Mitochondrial control of glycerolipid synthesis by a PEP shuttle.

Mitochondria provide a variety of metabolites, in addition to ATP, to meet cell-specific needs. One such metabolite is phosphoenolpyruvate (PEP), which contains a higher-energy phosphate bond than ATP and has diverse biological functions. However, how mitochondria-generated PEP is delivered to the cytosol and fulfills cell-specific requirements remains elusive. Here, we show that SLC25A35 regulates mitochondrial PEP efflux and glyceroneogenesis in lipogenic cells that utilize the pyruvate-to-PEP bypass. Reconstitution and structural studies demonstrated PEP transport by SLC25A35 in a pH gradient-dependent manner. Loss of SLC25A35 in adipocytes impaired the conversion of mitochondrial PEP into glycerol-3-phosphate, thereby reducing glycerolipid synthesis.

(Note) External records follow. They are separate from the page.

(* ===== verification/Funding.v ===== *)
(** * Funding (math/funding.rs, controller/funding.rs)

    The funding payment of a position, the rates of the two sides when the fee
    pool pays for their imbalance, the settlement of a user's positions and the
    hourly update of a market.  EventFunding adds the records that the code
    emits. *)

From stdpp Require Import base numbers list gmap.
From S2P Require Import Prelude Constants Bn State Value AmmMath Twap Oracle Maps.
From S2P Require Import PositionMath CurveMath Repeg.
Local Open Scope Z_scope.

(** ** Definitions: math/funding.rs *)

Definition calculate_funding_rate_from_pnl_limit (pnl_limit base_asset_amount : Z)
    : result Z :=
  if base_asset_amount =? 0 then Ok 0
  else
    let? pnl_limit_biased :=
      if pnl_limit <? 0 then cadd I128 pnl_limit 1 else Ok pnl_limit in
    let? x := cmul I128 pnl_limit_biased QUOTE_TO_BASE_AMT_FUNDING_PRECISION in
    cdiv I128 x base_asset_amount.

Section Math.
Context `{BnLib}.

Definition _calculate_funding_payment (funding_rate_delta base_asset_amount : Z)
    : result Z :=
  let funding_rate_delta_sign := if 0 <? funding_rate_delta then 1 else -1 in
  let? x := bn_mul U192 (bn_from U192 (unsigned_abs funding_rate_delta))
              (bn_from U192 (unsigned_abs base_asset_amount)) in
  let? x := bn_div U192 x (bn_from U192 MARK_PRICE_PRECISION) in
  let? x := bn_div U192 x (bn_from U192 FUNDING_PAYMENT_PRECISION) in
  let? x := try_to_u128 U192 x in
  let? funding_rate_payment_magnitude := cast_to_i128 x in
  let funding_rate_payment_sign := if 0 <? base_asset_amount then -1 else 1 in
  let? y := cmul I128 funding_rate_payment_magnitude funding_rate_payment_sign in
  cmul I128 y funding_rate_delta_sign.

Significantly, hepatic inhibition of SLC25A35 in obese mice alleviated steatosis and improved systemic glucose homeostasis. Together, these results suggest that mitochondria facilitate glycerolipid synthesis by providing PEP via SLC25A35, offering lipogenic mitochondria as a target to limit glycerolipid synthesis, a pivotal step in the pathogenesis of hepatic steatosis and type 2 diabetes.